*** DATA TO USE ***
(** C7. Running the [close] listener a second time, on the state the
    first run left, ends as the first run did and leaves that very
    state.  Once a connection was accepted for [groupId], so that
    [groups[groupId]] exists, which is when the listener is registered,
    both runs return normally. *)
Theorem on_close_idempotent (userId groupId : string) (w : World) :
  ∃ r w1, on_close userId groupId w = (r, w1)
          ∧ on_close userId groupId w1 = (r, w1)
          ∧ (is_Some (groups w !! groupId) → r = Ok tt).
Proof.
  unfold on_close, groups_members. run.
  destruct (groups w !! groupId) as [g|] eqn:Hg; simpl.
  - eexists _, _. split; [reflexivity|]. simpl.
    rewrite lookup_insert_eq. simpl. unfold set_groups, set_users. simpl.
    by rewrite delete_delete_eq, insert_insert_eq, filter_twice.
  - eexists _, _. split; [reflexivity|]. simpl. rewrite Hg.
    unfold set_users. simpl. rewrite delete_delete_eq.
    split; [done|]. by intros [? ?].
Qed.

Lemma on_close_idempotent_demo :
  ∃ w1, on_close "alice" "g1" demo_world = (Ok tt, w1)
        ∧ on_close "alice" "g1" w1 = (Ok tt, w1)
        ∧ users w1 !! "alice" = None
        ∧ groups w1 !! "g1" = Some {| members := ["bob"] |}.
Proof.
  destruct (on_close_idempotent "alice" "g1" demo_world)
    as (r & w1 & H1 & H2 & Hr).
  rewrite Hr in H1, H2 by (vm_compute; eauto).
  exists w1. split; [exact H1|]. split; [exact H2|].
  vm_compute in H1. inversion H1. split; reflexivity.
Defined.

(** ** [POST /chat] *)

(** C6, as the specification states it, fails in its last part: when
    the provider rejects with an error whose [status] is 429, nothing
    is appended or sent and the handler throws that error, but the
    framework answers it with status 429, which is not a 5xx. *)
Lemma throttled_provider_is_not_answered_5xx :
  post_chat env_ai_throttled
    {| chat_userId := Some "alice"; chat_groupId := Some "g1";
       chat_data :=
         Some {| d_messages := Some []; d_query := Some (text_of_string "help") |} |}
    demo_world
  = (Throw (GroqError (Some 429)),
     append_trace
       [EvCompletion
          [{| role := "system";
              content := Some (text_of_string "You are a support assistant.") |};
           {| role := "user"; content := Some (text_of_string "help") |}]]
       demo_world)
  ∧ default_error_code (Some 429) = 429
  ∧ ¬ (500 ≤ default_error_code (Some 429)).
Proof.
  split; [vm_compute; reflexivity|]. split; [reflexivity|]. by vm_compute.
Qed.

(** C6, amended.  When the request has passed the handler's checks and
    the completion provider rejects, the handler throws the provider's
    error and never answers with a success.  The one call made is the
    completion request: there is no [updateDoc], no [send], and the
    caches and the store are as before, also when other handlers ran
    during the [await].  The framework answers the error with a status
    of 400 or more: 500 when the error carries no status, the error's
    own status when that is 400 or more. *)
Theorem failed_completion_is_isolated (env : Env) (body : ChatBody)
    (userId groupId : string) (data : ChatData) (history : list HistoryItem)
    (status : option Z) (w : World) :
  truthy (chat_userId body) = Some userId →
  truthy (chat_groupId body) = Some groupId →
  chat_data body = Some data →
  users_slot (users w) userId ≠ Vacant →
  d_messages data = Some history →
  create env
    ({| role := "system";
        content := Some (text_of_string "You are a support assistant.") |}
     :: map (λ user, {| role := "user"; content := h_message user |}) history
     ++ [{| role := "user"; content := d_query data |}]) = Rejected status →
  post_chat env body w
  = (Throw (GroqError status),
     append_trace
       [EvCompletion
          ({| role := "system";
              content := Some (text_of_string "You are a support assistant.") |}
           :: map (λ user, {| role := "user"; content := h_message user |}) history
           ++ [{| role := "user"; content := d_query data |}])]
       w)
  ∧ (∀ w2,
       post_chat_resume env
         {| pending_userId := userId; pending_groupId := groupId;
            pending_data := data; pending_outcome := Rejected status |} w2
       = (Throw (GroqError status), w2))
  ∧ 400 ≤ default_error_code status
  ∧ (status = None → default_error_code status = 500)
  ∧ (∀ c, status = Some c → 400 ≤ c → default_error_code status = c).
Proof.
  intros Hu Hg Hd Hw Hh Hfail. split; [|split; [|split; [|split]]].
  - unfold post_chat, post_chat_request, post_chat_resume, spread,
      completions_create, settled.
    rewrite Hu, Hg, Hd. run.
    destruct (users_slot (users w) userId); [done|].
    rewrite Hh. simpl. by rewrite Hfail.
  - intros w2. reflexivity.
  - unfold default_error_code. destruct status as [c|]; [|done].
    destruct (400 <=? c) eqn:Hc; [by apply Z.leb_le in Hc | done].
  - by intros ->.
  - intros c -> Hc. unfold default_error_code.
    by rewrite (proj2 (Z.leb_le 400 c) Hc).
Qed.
*** End of DATA TO USE ***
*** DATA TO USE ***
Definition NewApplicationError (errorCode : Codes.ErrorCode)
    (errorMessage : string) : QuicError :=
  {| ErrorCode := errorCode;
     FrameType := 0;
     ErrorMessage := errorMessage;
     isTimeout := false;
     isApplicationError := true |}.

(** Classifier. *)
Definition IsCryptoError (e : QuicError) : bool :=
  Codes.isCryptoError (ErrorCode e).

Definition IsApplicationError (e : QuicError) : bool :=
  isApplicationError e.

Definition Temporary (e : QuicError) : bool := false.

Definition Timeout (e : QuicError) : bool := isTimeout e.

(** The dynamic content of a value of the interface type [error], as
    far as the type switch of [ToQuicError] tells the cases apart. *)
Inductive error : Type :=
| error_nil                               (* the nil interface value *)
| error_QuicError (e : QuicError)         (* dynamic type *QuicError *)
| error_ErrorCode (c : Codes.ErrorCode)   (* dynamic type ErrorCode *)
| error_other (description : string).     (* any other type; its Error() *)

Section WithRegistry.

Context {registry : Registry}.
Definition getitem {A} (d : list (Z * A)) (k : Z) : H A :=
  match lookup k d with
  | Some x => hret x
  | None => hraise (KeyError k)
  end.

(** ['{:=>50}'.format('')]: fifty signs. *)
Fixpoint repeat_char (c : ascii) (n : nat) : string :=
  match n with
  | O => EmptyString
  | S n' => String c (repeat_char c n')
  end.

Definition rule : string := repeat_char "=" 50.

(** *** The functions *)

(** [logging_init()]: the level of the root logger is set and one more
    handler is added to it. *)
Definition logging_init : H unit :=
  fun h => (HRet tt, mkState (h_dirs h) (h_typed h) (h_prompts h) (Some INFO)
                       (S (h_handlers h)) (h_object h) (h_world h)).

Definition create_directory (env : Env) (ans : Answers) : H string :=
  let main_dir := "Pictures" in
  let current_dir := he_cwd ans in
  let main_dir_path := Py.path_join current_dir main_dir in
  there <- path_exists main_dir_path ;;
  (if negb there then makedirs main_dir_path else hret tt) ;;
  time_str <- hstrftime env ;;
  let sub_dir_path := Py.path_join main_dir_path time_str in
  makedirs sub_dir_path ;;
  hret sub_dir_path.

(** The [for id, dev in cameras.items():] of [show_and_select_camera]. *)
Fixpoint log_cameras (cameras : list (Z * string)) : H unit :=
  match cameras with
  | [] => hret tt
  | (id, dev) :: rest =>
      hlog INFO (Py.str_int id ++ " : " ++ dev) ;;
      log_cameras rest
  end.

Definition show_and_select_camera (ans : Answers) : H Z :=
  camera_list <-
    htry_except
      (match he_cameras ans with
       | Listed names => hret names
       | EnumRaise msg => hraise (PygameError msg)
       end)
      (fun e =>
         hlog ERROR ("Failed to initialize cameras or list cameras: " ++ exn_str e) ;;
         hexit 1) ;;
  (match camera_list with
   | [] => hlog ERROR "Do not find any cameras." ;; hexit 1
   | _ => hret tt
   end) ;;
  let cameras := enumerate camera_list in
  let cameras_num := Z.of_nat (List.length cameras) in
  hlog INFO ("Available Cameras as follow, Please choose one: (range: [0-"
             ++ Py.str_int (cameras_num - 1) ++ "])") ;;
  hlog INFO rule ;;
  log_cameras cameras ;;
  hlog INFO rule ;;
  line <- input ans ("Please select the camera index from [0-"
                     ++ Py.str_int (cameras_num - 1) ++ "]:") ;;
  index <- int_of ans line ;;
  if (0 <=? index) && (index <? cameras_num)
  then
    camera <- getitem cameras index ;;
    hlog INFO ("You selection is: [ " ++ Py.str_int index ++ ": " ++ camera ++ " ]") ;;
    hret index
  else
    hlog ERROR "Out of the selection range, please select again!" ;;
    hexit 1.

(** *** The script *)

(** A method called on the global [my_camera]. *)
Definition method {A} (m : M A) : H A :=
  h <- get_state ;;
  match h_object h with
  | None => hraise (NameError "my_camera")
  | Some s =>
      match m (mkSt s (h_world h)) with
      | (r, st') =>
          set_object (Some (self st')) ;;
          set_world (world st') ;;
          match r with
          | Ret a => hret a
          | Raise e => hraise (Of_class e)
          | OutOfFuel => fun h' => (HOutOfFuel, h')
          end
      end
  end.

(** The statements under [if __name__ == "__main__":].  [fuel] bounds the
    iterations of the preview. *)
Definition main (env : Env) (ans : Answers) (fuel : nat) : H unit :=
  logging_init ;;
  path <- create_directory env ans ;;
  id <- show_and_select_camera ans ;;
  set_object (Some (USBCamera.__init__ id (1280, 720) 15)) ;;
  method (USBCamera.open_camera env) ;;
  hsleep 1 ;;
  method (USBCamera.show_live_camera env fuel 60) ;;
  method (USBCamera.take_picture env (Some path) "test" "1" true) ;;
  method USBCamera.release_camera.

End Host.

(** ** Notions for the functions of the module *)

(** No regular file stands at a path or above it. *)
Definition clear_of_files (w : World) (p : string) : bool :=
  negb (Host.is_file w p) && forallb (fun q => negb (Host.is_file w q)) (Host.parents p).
*** End of DATA TO USE ***
§ EXERCISE REQUIREMENTS:
Above are the entries. Output exactly the lines beginning with the line that has "fun h => (HRet" and ending with the line that has "hret sub_dir_path.".

§ ANSWER TO THIS EXERCISE:
  fun h => (HRet tt, mkState (h_dirs h) (h_typed h) (h_prompts h) (Some INFO)
                       (S (h_handlers h)) (h_object h) (h_world h)).

Definition create_directory (env : Env) (ans : Answers) : H string :=
  let main_dir := "Pictures" in
  let current_dir := he_cwd ans in
  let main_dir_path := Py.path_join current_dir main_dir in
  there <- path_exists main_dir_path ;;
  (if negb there then makedirs main_dir_path else hret tt) ;;
  time_str <- hstrftime env ;;
  let sub_dir_path := Py.path_join main_dir_path time_str in
  makedirs sub_dir_path ;;
  hret sub_dir_path.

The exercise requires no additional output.